• _Task goal_
Transcribe the stretch of entries below from the line with "Fixpoint scanDigits (b" through the line with "String c' r'' =>", exactly and with both ends included; leave out all other lines.

• _Records to use_
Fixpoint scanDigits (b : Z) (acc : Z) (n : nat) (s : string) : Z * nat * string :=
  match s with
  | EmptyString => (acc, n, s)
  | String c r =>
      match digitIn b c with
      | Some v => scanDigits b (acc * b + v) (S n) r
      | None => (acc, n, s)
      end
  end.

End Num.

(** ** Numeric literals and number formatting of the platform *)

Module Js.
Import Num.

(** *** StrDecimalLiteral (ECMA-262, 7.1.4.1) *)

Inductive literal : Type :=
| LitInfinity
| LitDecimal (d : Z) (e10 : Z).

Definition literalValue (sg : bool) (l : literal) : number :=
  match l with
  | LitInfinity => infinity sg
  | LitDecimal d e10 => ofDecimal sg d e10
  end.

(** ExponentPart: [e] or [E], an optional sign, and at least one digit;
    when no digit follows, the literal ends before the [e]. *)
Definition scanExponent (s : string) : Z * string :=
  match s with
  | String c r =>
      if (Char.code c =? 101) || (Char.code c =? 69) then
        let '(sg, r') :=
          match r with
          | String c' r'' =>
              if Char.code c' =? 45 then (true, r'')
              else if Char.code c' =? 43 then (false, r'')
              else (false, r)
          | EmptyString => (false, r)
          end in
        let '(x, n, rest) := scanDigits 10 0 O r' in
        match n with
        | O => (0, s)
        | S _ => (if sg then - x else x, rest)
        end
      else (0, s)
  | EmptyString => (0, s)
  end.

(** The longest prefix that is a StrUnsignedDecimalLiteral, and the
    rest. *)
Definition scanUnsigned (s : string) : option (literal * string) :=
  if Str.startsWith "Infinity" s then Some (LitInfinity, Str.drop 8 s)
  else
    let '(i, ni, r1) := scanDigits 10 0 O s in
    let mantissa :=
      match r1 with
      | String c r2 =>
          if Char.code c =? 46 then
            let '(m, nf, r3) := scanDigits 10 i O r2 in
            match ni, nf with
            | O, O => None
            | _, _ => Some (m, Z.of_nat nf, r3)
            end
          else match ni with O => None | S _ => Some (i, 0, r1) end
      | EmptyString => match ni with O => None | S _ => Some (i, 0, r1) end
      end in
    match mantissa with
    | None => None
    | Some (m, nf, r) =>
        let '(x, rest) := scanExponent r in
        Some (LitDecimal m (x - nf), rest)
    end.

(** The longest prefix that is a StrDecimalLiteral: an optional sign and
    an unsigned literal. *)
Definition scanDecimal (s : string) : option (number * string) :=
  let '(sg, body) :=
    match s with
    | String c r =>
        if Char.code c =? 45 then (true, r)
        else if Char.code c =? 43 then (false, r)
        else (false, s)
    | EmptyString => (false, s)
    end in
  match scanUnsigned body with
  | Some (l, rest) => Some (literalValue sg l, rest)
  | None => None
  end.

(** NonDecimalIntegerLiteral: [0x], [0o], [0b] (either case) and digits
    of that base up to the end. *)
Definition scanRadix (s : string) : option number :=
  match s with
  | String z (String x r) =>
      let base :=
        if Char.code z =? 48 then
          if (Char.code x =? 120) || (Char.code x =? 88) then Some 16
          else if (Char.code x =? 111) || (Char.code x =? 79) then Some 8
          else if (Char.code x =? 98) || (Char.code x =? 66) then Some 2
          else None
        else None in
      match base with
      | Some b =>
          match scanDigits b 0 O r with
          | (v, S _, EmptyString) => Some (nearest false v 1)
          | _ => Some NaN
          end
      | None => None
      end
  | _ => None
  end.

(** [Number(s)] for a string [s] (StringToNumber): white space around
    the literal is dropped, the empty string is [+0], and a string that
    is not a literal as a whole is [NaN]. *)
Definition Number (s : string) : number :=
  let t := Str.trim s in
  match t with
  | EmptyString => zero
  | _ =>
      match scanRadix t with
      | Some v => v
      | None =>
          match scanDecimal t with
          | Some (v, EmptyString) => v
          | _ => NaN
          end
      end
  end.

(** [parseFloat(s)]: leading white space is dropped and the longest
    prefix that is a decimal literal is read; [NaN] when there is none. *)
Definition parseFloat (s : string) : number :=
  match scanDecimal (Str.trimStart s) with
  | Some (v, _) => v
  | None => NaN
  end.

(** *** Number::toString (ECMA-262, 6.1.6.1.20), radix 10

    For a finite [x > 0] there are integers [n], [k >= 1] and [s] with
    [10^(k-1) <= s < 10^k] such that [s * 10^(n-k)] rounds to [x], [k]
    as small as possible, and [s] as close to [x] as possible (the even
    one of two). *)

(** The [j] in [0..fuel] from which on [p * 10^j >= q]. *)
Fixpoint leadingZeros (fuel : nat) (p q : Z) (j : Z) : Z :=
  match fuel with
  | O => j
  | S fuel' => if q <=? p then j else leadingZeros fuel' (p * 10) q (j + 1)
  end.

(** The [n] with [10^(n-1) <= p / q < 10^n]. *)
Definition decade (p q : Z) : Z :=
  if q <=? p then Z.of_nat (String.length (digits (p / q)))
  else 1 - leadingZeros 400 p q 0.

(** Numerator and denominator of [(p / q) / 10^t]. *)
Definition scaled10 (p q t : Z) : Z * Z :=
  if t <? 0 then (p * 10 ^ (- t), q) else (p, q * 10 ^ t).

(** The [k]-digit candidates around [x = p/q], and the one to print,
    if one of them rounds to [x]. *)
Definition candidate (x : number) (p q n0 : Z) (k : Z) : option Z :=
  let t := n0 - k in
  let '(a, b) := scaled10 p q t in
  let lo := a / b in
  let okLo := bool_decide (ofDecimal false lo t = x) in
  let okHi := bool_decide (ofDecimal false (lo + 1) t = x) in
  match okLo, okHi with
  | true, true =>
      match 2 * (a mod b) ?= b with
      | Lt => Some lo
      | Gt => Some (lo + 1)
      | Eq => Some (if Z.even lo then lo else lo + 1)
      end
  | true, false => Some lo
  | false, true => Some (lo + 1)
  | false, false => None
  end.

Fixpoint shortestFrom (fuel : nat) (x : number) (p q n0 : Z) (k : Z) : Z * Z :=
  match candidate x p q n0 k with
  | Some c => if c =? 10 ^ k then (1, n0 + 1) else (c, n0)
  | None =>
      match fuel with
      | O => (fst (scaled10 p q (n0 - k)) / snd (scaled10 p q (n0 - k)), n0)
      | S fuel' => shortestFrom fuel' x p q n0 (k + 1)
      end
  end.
* * *
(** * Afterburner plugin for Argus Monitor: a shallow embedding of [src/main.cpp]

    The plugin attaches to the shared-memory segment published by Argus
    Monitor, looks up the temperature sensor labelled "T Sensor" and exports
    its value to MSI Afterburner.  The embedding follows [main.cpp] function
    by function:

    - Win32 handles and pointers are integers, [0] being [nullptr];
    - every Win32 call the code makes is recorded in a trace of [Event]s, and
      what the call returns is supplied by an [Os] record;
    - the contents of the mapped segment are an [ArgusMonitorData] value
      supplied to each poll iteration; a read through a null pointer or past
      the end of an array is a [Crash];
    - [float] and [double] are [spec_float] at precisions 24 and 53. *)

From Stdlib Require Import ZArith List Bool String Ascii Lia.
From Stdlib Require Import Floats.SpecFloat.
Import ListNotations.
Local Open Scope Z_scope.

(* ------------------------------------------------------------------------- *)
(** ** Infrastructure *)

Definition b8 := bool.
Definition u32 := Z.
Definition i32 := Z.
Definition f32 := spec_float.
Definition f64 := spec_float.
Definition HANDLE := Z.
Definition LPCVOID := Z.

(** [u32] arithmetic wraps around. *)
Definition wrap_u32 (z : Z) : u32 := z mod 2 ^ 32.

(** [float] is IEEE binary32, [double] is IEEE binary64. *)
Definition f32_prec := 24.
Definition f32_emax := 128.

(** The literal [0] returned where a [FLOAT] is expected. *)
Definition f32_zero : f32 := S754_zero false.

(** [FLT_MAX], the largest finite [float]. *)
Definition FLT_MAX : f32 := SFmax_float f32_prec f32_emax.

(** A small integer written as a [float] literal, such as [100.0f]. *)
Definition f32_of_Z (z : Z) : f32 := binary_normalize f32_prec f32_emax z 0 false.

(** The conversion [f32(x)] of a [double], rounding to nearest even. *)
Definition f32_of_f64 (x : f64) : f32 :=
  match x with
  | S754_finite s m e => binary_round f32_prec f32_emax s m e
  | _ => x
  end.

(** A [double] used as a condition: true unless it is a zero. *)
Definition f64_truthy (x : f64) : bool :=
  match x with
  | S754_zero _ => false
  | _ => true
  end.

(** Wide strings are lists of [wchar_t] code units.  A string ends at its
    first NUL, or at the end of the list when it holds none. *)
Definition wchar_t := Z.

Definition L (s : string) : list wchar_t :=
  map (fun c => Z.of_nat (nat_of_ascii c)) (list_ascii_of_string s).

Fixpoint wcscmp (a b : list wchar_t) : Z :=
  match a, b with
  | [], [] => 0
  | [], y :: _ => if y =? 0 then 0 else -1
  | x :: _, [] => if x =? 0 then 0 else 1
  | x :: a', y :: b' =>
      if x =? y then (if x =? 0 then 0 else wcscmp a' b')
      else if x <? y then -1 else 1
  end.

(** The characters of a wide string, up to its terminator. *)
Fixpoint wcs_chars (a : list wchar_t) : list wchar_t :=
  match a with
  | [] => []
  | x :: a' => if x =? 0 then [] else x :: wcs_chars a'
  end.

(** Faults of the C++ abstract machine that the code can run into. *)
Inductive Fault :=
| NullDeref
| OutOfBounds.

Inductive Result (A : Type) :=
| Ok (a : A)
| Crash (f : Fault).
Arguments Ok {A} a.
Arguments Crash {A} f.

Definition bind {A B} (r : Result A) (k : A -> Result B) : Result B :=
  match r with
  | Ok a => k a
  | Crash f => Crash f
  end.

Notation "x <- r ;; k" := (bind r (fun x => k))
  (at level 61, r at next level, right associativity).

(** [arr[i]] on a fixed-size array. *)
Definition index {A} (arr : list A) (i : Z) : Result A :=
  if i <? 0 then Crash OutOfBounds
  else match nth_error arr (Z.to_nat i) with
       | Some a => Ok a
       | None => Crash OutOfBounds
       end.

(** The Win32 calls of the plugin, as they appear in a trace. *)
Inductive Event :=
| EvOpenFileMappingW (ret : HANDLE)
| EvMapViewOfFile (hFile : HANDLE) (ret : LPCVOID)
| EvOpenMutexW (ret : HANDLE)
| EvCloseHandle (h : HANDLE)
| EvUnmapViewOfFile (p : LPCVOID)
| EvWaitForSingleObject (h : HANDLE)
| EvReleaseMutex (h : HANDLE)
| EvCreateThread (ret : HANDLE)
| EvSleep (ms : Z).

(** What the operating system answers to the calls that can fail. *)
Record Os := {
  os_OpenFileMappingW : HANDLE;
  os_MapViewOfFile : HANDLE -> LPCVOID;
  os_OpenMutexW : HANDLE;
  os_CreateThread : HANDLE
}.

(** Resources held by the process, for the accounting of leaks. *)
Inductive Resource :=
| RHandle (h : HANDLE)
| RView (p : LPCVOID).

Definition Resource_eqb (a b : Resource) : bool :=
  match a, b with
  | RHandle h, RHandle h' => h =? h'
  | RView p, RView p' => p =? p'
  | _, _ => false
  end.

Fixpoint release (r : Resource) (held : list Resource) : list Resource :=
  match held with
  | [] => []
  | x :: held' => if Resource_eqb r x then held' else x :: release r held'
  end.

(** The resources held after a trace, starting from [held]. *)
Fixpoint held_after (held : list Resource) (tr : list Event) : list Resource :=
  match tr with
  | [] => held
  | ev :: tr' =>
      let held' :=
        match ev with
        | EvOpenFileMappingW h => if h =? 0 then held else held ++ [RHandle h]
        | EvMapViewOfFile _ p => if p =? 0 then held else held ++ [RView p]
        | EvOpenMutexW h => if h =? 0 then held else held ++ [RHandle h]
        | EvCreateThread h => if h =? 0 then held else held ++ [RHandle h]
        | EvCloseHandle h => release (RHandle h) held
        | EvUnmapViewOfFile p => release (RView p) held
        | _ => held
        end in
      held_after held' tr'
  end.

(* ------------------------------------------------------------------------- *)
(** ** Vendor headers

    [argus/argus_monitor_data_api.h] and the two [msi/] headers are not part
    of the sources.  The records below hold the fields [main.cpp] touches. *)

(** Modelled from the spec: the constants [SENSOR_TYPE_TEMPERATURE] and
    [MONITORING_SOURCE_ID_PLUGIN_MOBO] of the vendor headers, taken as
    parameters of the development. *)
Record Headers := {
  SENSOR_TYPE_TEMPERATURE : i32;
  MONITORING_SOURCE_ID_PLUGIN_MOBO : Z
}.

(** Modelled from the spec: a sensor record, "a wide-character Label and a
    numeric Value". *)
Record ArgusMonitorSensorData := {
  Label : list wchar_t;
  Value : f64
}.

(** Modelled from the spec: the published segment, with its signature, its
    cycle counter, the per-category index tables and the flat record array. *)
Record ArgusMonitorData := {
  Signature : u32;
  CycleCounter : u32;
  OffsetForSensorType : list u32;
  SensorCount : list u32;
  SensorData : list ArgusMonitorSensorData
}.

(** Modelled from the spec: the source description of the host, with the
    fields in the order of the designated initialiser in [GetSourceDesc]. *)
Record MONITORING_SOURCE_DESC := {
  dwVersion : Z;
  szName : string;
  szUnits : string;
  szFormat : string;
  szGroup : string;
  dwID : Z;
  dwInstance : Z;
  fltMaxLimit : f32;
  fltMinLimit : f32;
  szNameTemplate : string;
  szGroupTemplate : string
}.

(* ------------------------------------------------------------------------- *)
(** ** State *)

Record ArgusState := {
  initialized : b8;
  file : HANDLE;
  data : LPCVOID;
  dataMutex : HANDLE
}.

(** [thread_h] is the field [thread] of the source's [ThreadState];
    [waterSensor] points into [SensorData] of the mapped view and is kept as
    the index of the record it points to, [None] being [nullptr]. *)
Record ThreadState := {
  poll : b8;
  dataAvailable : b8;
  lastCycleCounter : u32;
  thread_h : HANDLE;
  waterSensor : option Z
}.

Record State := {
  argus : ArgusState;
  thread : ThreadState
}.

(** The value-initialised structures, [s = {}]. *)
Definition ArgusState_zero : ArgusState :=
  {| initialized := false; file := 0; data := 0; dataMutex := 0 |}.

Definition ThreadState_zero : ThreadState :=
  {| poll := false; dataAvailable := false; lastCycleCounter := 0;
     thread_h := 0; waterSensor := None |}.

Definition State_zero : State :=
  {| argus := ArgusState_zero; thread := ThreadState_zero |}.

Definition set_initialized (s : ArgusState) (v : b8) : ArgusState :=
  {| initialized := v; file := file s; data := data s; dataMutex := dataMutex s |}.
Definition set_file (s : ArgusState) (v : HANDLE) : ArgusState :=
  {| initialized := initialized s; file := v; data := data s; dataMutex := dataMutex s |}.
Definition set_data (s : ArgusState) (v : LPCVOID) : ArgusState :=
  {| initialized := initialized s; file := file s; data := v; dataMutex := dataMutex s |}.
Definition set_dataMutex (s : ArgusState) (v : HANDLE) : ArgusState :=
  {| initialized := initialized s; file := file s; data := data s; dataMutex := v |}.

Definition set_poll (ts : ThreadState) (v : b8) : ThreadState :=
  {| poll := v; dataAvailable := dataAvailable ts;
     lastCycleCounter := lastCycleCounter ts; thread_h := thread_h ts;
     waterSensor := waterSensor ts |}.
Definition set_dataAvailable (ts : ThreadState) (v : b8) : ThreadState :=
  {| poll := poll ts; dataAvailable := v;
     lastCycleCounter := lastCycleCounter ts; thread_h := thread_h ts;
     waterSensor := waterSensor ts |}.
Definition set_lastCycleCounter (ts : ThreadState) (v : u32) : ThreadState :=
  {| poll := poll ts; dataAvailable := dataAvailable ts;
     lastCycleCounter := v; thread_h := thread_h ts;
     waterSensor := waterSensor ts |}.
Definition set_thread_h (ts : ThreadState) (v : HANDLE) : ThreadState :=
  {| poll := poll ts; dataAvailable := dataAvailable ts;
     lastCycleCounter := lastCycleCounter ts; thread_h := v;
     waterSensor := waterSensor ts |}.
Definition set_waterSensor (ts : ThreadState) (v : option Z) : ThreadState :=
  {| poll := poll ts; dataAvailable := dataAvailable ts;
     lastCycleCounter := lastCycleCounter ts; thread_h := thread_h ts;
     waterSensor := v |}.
* * *
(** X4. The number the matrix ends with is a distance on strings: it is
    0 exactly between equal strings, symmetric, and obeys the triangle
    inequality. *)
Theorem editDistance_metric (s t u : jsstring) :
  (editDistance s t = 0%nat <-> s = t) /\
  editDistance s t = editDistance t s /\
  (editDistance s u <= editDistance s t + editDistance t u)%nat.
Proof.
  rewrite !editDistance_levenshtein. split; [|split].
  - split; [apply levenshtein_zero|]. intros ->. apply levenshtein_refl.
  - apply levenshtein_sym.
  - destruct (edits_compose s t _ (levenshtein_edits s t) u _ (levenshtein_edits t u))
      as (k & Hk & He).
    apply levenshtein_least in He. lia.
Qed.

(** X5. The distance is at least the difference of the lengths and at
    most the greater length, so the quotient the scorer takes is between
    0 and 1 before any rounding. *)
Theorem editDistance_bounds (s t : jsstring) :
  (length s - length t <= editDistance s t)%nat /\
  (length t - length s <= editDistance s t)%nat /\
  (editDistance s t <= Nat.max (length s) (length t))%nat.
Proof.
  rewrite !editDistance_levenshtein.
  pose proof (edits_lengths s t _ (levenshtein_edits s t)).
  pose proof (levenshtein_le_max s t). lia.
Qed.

• _Result below_
Fixpoint scanDigits (b : Z) (acc : Z) (n : nat) (s : string) : Z * nat * string :=
  match s with
  | EmptyString => (acc, n, s)
  | String c r =>
      match digitIn b c with
      | Some v => scanDigits b (acc * b + v) (S n) r
      | None => (acc, n, s)
      end
  end.

End Num.

(** ** Numeric literals and number formatting of the platform *)

Module Js.
Import Num.

(** *** StrDecimalLiteral (ECMA-262, 7.1.4.1) *)

Inductive literal : Type :=
| LitInfinity
| LitDecimal (d : Z) (e10 : Z).

Definition literalValue (sg : bool) (l : literal) : number :=
  match l with
  | LitInfinity => infinity sg
  | LitDecimal d e10 => ofDecimal sg d e10
  end.

(** ExponentPart: [e] or [E], an optional sign, and at least one digit;
    when no digit follows, the literal ends before the [e]. *)
Definition scanExponent (s : string) : Z * string :=
  match s with
  | String c r =>
      if (Char.code c =? 101) || (Char.code c =? 69) then
        let '(sg, r') :=
          match r with
          | String c' r'' =>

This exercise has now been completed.